Precari, una pensione da 120 euro al mese

Silvestrin della Cgil: «I lavoratori parasubordinati in Trentino sono 17 mila Ricevono assegni da fame e sono pure esclusi da Laborfonds e Sanifonds»


di Luca Marognoli


TRENTO. Centoventi euro al mese: a tanto ammonta, stando ai dati della gestione separata Inps, la pensione media di un lavoratore “parasubordinato”, in altre parole precario. Un piccolo esercito di lavoratori di serie B, che conta 16-17 mila unità solo in Trentino (su 220 mila totali), spiega Gabriele Silvestrin, segretario del Nidil, il sindacato dei lavoratori atipici appartenente alla Cgil. Stiamo parlando di cococo, lavoratori intermittenti, a partita Iva, collaboratori occasionali, mini cococo (con collaborazioni che stanno al di sotto dei 5 mila euro per committente nell'anno solare) e lavoratori in somministrazione (assunti dalle agenzie di lavoro internale che li “somministrano” alle aziende utilizzatrici). «Se pensiamo che il corrispettivo medio di un parasubordinato - continua Silvestrin - si aggira tra i 600 e i 900 euro lordi al mese, si capisce che non riusciranno a coprire tutti i periodi contributivi. Per cui avranno buchi di versamenti spaventosi e si ritroveranno a fine carriera con delle pensioni da fame». È il cane che si morde la coda...

Per il sindacalista la politica dovrebbe affrontare la questione con decisione e non fingere di non vedere che il re è nudo. «Una volta, durante un convegno, lo dissi all'allora governatore Dellai: “Vi rendete conto che siamo sopra una bomba a tempo?” C'è anche una legge regionale che parla di pensioni per i parasubordinati ma è rimasta lettera morta».

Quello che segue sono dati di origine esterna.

(* ===== verification/Cas.v ===== *)
(** * Control and status: a board's LEDs, switches and buttons

    [gateware/cas.py]. The constructor takes every [user_led], [rgb_led],
    [user_sw] and [user_btn] the board has: it requests numbers 0, 1, ... until
    LiteX answers ConstraintError. Each button is debounced by a timer of 10 ms
    and raises an event; timer and event source are library modules that a class
    describes. *)
From S2P Require Import Prelude PyStr Hdl Platform PlatformsIce Resources.
From S2P Require Units.

#[local] Open Scope string_scope.

(** ** Taking the board's LEDs, switches and buttons *)

Section collect.
Context {M : Type} {L : Litex M} {LL : LitexLaws M}.

(** The pads the constructor takes, in its order. *)
Record Pads := { user_leds : list resource; rgb_leds : list resource;
                 user_sws : list resource; user_btns : list resource }.

Definition take_pads (m : M) : Pads * M :=
  let '(leds, m) := collect_all "user_led" m in
  let '(rgbs, m) := collect_all "rgb_led" m in
  let '(sws, m) := collect_all "user_sw" m in
  let '(btns, m) := collect_all "user_btn" m in
  ({| user_leds := leds; rgb_leds := rgbs; user_sws := sws; user_btns := btns |}, m).
End collect.

(** ** The logic between the registers and the pads *)

(** What [user_leds[i]] is after the RGB LEDs have been appended: a pad, or an
    inner signal that drives one channel of an RGB LED, inverted. *)
Inductive channel := Red | Green | Blue.
Inductive led := User (i : nat) | Rgb (j : nat) (c : channel).

#[export] Instance channel_eq_dec : EqDecision channel.
Proof. solve_decision. Defined.
#[export] Instance led_eq_dec : EqDecision led.
Proof. solve_decision. Defined.

Definition led_list (p : Pads) : list led :=
  ((User <$> seq 0 (length (user_leds p))) ++
   flat_map (fun j => [Rgb j Red; Rgb j Green; Rgb j Blue]) (seq 0 (length (rgb_leds p))))%list.

Definition leds_count (p : Pads) : Z := Z.of_nat (length (led_list p)).
Definition switches_count (p : Pads) : Z := Z.of_nat (length (user_sws p)).
Definition buttons_count (p : Pads) : Z := Z.of_nat (length (user_btns p)).

(** [user_leds[i].eq(leds[i])], and for a channel [rgb.r.eq(~r_n)]: the level
    on the pad of each LED for a value of the leds register. *)
Definition pad_level (l : led) (bit : bool) : bool :=
  match l with User _ => bit | Rgb _ _ => negb bit end.

Definition led_levels (p : Pads) (leds : Z) : list (led * bool) :=
  imap (fun i l => (l, pad_level l (Z.testbit leds (Z.of_nat i)))) (led_list p).

(** [switches[i].eq(~user_sws[i])], as the value of the register. *)
Definition switches_value (sws : list bool) : Z :=
  digits 1 (rev ((fun b => b2z (negb b)) <$> sws)).

(** ** Buttons

    [WaitTimer(t)]: [left] cycles remain, all [t] when it does not wait; it is
    done at 0. [EventSourceProcess]: pending is set when the trigger falls, and
    otherwise cleared by the CPU. *)
Class WaitTimer (t : nat) := {
  timer : Type;
  timer_init : timer;
  timer_next : bool -> timer -> timer;
  done : timer -> bool;
  left : timer -> nat;
  left_init : left timer_init = t;
  done_left c : done c = (left c =? 0)%nat;
  left_next wait c : left (timer_next wait c) = if wait then pred (left c) else t
}.

Class EventSourceProcess := {
  ev : Type;
  ev_init : ev;
  ev_next : bool -> bool -> ev -> ev;
  pending : ev -> bool;
  old_trigger : ev -> bool;
  ev_idle : pending ev_init = false /\ old_trigger ev_init = false;
  old_next trigger clear e : old_trigger (ev_next trigger clear e) = trigger;
  pending_next trigger clear e :
    pending (ev_next trigger clear e) = (old_trigger e && negb trigger) || (pending e && negb clear)
}.

Definition counter_timer (t : nat) : WaitTimer t := {|
  timer := nat; timer_init := t; timer_next wait c := if wait : bool then pred c else t;
  done c := (c =? 0)%nat; left c := c; left_init := eq_refl; done_left _ := eq_refl; left_next _ _ := eq_refl |}.

Definition flags_event : EventSourceProcess := {|
  ev := bool * bool; ev_init := (false, false);
  ev_next trigger clear e := ((snd e && negb trigger) || (fst e && negb clear), trigger);
  pending := fst; old_trigger := snd; ev_idle := conj eq_refl eq_refl;
  old_next _ _ _ := eq_refl; pending_next _ _ _ := eq_refl |}.

Section button.
Context {t : nat} {WT : WaitTimer t} {ES : EventSourceProcess}.

Record Button := { btn_timer : timer; btn_ev : ev }.
Record BtnIn := { user_btn : bool; clear : bool }.

Definition button_reset : Button := {| btn_timer := timer_init; btn_ev := ev_init |}.

(** [btn_timer.wait.eq(user_btns[i])]; [btn_ev.trigger.eq(~btn_timer.done)]. *)
Definition trigger (s : Button) : bool := negb (done (btn_timer s)).
Definition button_next (x : BtnIn) (s : Button) : Button :=
  {| btn_timer := timer_next (user_btn x) (btn_timer s); btn_ev := ev_next (trigger s) (clear x) (btn_ev s) |}.

(** The button's event of this cycle: the trigger falls. *)
Definition raises (s : Button) : bool := old_trigger (btn_ev s) && negb (trigger s).
End button.

(** For how many cycles the pad [user_btn] has been high before cycle [n]. The
    module takes that as pressed; on a board whose button pulls its pad low it
    is the time since the release. *)
Fixpoint held (inp : nat -> BtnIn) (n : nat) : nat :=
  match n with
  | O => 0
  | S n => if user_btn (inp n) then S (held inp n) else 0
  end.

(** The timer of a board: [WaitTimer(int(clk_freq*(10e-3)))]. *)
Definition debounce (clk_freq : Units.float) : result nat := x ← Units.ten_ms clk_freq; Ok (Z.to_nat x).

(** ** Theorems *)

Definition numbered (n : string) (i : nat) (r : resource) : Prop :=
  answers n (Some (Z.of_nat i)) r = true.

Section collect_theorems.
Context {M : Type} {L : Litex M} {LL : LitexLaws M}.

Lemma request_perm n k (m : M) r m' :
  request n k m = Some (r, m') -> available m ≡ₚ r :: available m'.
Proof using LL.
  intros (_ & a & b & -> & _ & _ & ->)%request_some. by rewrite Permutation_middle.
Qed.

Lemma collect_ok fuel n i (m : M) :
  (length (available m) < fuel)%nat ->
  let '(rs, m') := collect fuel n i m in
  available m ≡ₚ (rs ++ available m')%list /\
  (forall j r, rs !! j = Some r -> numbered n (i + j) r) /\
  request n (Some (Z.of_nat (i + length rs))) m' = None.
Proof using LL.
  revert i m. induction fuel as [|fuel IH]; intros i m Hf; [lia|]. cbn [collect].
  destruct (request n _ m) as [[r m1]|] eqn:E.
  - pose proof (request_perm _ _ _ _ _ E) as Hp. pose proof (Permutation_length Hp) as Hlen.
    cbn [length] in Hlen. specialize (IH (S i) m1 ltac:(lia)).
    destruct (collect fuel n (S i) m1) as [rs m2]. destruct IH as (H1 & H2 & H3).
    split_and!.
    + by rewrite Hp, H1.
    + intros [|j] r' Hj; simplify_eq/=.
      * destruct (request_some _ _ _ _ _ E) as (_ & a & b & _ & Hr & _). by rewrite Nat.add_0_r.
      * rewrite <- Nat.add_succ_comm. by apply H2.
    + cbn [length]. by rewrite <- Nat.add_succ_comm.
  - cbn [length]. rewrite Nat.add_0_r. split_and!; [done | by intros j r | done].
Qed.
End collect_theorems.

(** Taking the LEDs, switches or buttons of a board, for every LiteX.
    The loop ends with LiteX's ConstraintError, not for lack of fuel; what it
    took are resources [n] with the numbers 0, 1, ... in order; the board keeps
    exactly the others; and among those no resource [n] with the next number
    is left. *)
Theorem collect_all_takes_run {M : Type} {L : Litex M} {LL : LitexLaws M} (n : string) (m : M) :
  let '(rs, m') := collect_all n m in
  request n (Some (Z.of_nat (length rs))) m' = None /\
  (forall j r, rs !! j = Some r -> res_name r = n /\ res_number r = Nr (Z.of_nat j)) /\
  available m ≡ₚ (rs ++ available m')%list /\
  Forall (fun r => answers n (Some (Z.of_nat (length rs))) r = false) (available m').
Proof.
  unfold collect_all. pose proof (collect_ok (S (length (available m))) n 0 m ltac:(lia)) as H.
  destruct (collect _ n 0 m) as [rs m']. destruct H as (H1 & H2 & H3). split_and!; try done.
  - intros j r Hj. specialize (H2 j r Hj). unfold numbered, answers in H2.
    apply andb_prop in H2 as [Hn%String.eqb_eq Hk]. split; [done|].
    destruct (res_number r) as [z|]; [|done]. apply Z.eqb_eq in Hk. by subst.
  - by apply request_none.
Qed.

Definition led_key (l : led) : nat :=
  match l with User _ => 0 | Rgb j _ => S j end.

Lemma led_list_NoDup p : NoDup (led_list p).
Proof.
  unfold led_list. apply NoDup_app. split_and!.
  - apply NoDup_fmap_2_strong; [congruence | apply NoDup_seq].
  - intros l (i & -> & _)%list_elem_of_fmap Hin.
    apply list_elem_of_In, in_flat_map in Hin as (j & _ & [H|[H|[H|[]]]]); discriminate.
  - generalize 0%nat. induction (length (rgb_leds p)) as [|k IH]; intros s; cbn [seq flat_map];
      [constructor|].
    apply NoDup_app. split_and!; [| |apply IH].
    + rewrite !NoDup_cons, !not_elem_of_cons. split_and!; try apply not_elem_of_nil; try done.
      apply NoDup_nil_2.
    + intros l Hl Hin. apply list_elem_of_In, in_flat_map in Hin as (j & Hj%in_seq & Hin).
      apply list_elem_of_In in Hl. assert (led_key l = S s) by (destruct Hl as [<-|[<-|[<-|[]]]]; done).
      assert (led_key l = S j) by (destruct Hin as [<-|[<-|[<-|[]]]]; done). lia.
Qed.

Lemma length_channels s k :
  length (flat_map (fun j => [Rgb j Red; Rgb j Green; Rgb j Blue]) (seq s k)) = (3 * k)%nat.
Proof.
  revert s. induction k as [|k IH]; intros s; [done|]. cbn [seq flat_map app length].
  rewrite IH. lia.
Qed.

(** The leds register. There are as many LEDs as [leds_count] says:
    the user LEDs and three for each RGB LED; no LED is driven twice; LED [i]
    shows bit [i] of the register, a channel of an RGB LED inverted. *)
Theorem leds_driven (p : Pads) (v : Z) :
  leds_count p = Z.of_nat (length (user_leds p) + 3 * length (rgb_leds p)) /\
  NoDup (fst <$> led_levels p v) /\
  forall i l b, led_levels p v !! i = Some (l, b) ->
    led_list p !! i = Some l /\
    b = match l with User _ => Z.testbit v (Z.of_nat i) | Rgb _ _ => negb (Z.testbit v (Z.of_nat i)) end.
Proof.
  split_and!.
  - unfold leds_count, led_list. rewrite length_app, length_fmap, length_seq, length_channels. done.
  - replace (fst <$> led_levels p v) with (led_list p); [apply led_list_NoDup|].
    unfold led_levels. rewrite fmap_imap. symmetry. apply list_eq. intros i.
    rewrite list_lookup_imap. by destruct (led_list p !! i).
  - intros i l b. unfold led_levels. rewrite list_lookup_imap.
    destruct (led_list p !! i) as [l'|] eqn:E; [|done]. intros [= -> <-]. by destruct l.
Qed.

(** The iCE40-UP5K breakout board with its LiteX state: one RGB LED. *)
Lemma collect_all_takes_run_witness :
  let '(rs, m') := collect_all "rgb_led" (ice40_up5k_b_evn_io, ice40_up5k_b_evn_connectors) in
  request "rgb_led" (Some (Z.of_nat (length rs))) m' = None /\
  (forall j r, rs !! j = Some r -> res_name r = "rgb_led" /\ res_number r = Nr (Z.of_nat j)) /\
  available (ice40_up5k_b_evn_io, ice40_up5k_b_evn_connectors) ≡ₚ (rs ++ available m')%list /\
  Forall (fun r => answers "rgb_led" (Some (Z.of_nat (length rs))) r = false) (available m').
Proof. exact (collect_all_takes_run "rgb_led" (ice40_up5k_b_evn_io, ice40_up5k_b_evn_connectors)). Defined.

(** On that board the leds register has three bits, all of the RGB LED. *)
Example up5k_leds :
  led_list (fst (take_pads (ice40_up5k_b_evn_io, ice40_up5k_b_evn_connectors))) =
  [Rgb 0 Red; Rgb 0 Green; Rgb 0 Blue].
Proof. vm_compute. reflexivity. Qed.

(** *** Buttons *)

Section button_theorems.
Context {t : nat} {WT : WaitTimer t} {ES : EventSourceProcess} (inp : nat -> BtnIn).
#[local] Abbreviation st := (state_at button_next button_reset inp).

Lemma timer_held n : left (btn_timer (st n)) = (t - held inp n)%nat.
Proof using Type.
  induction n as [|n IH]; cbn [state_at held].
  - cbn [button_reset btn_timer]. rewrite left_init. lia.
  - cbn [button_next btn_timer]. rewrite left_next, IH. destruct (user_btn (inp n)); lia.
Qed.

Lemma trigger_held n : trigger (st n) = (held inp n <? t)%nat.
Proof using Type.
  unfold trigger. rewrite done_left, timer_held. destruct (Nat.ltb_spec (held inp n) t).
  - by rewrite (proj2 (Nat.eqb_neq _ _)) by lia.
  - by rewrite (proj2 (Nat.eqb_eq _ _)) by lia.
Qed.

Lemma old_trigger_held n : old_trigger (btn_ev (st (S n))) = (held inp n <? t)%nat.
Proof using Type. cbn [state_at button_next btn_ev]. by rewrite old_next, trigger_held. Qed.
End button_theorems.

(** Claim C28: a button's event. For every history of the button's pad and every
    timer of [t] cycles: an event is raised in a cycle exactly when the pad has
    then been high for [t] cycles, neither fewer nor more: pulses shorter
    than that raise none, a longer one raises one however long it lasts. The
    event then stays pending until the CPU clears it. *)
Theorem button_event {t : nat} {WT : WaitTimer t} {ES : EventSourceProcess} (inp : nat -> BtnIn) (n : nat)
    (Ht : (0 < t)%nat) :
  let st := state_at button_next button_reset inp in
  (raises (st n) = true <-> held inp n = t) /\
  pending (btn_ev (st (S n))) = raises (st n) || (pending (btn_ev (st n)) && negb (clear (inp n))).
Proof.
  intros st. split.
  - unfold raises. subst st. rewrite trigger_held.
    destruct n as [|n].
    + cbn [state_at button_reset btn_ev held]. rewrite (proj2 ev_idle). cbn. lia.
    + rewrite old_trigger_held, andb_true_iff, negb_true_iff, Nat.ltb_lt, Nat.ltb_ge. cbn [held].
      destruct (user_btn (inp n)); lia.
  - subst st. cbn [state_at button_next btn_ev]. apply pending_next.
Qed.

(** Three cycles, a bounce and a press. *)
Lemma button_event_witness :
  let inp n := {| user_btn := (n =? 1)%nat || (3 <=? n)%nat; clear := false |} in
  raises (state_at (button_next (WT := counter_timer 3) (ES := flags_event)) (button_reset (WT := counter_timer 3) (ES := flags_event)) inp 6) = true.
Proof.
  intros inp. exact (proj2 (proj1 (button_event (WT := counter_timer 3) (ES := flags_event) inp 6 ltac:(lia))) eq_refl).
Defined.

E alle pensioni da fame si aggiunge un paradosso: «I precari, tramite la gestione separata, stanno contribuendo alla pensione di chi è più garantito, dipendenti pubblici o privati a tempo indeterminato. Versano un obolo agli altri ma la pensione loro non la vedranno mai». Non solo: «Ovviamente questi lavoratori non avranno soldi per una pensione integrativa. Fra le altre cose, sono anche al di fuori dalla possibilità di aderire a Laborfonds, che sicuramente li agevolerebbe nella costruzione di una pensione integrativa. Quello è riservato ai dipendenti: l'ennesima fregatura. Stessa cosa per Sanifonds: si sognano una sanità aggiuntiva...».

Per Silvestrin, «i parasubordinati stanno raggiungendo il 50-60% del mercato del lavoro, se consideriamo tutti professionisti non per scelta ma per bisogno delle partite Iva». C'è poi «l'esplosione dei voucheristi, altro fenomeno pazzesco: nel 2008 hanno emesso circa 500 mila voucher, nel 2015 siamo arrivati a 120 milioni. La Cgil ha deciso di fare un referendum per abolirli, perché sono la nuova forma di lavoro poverissimo. Moltissimi giovani li usano e hanno contributi previdenziali del 13,5% che andranno persi perché non arriveranno ad un montante valido a fini pensionistici: possono prendere al massimo 7 mila euro in un anno e in media siamo sui 2-3000… Anche per loro il futuro pensionistico sarà penoso».

«Abbiamo una società che si sta dimenticando di una massa di persone che la pensione minima sociale se la sogneranno, quindi noi dovremo integrare per loro», continua il segretario del Nidil. «Una mancanza di consapevolezza che è più che altro ipocrisia. Boeri parla di contributo di solidarietà del 10% a carico di chi ha pensioni molto alte. Il fatto è che l’integrazione andrebbe a favore solo delle pensioni minime. Lo stesso vale per Renzi, che ha tirato fuori dal cilindro la proposta di dare 80 euro alle pensioni minime: un'elemosina, ma nulla viene detto per i parasubordinati».

Silenzio anche su altre forme di aiuto. «Biagi pensava a dei sostentamenti per questi buchi lavorativi, ma ora nessuno pensa più al reddito minimo e di garanzia o a un sostegno per affitto e bollette come in Germania. Così la gente sta dentro casa e non consuma. Ma in questo modo si precarizza l'intera società... Un paio d'anni fa l'ex presidente dell'Inps Mastropasqua ha avuto il coraggio di dire: se i giovani parasubordinati sapessero quanto percepiranno scoppierebbe la rivoluzione. Ed è vero».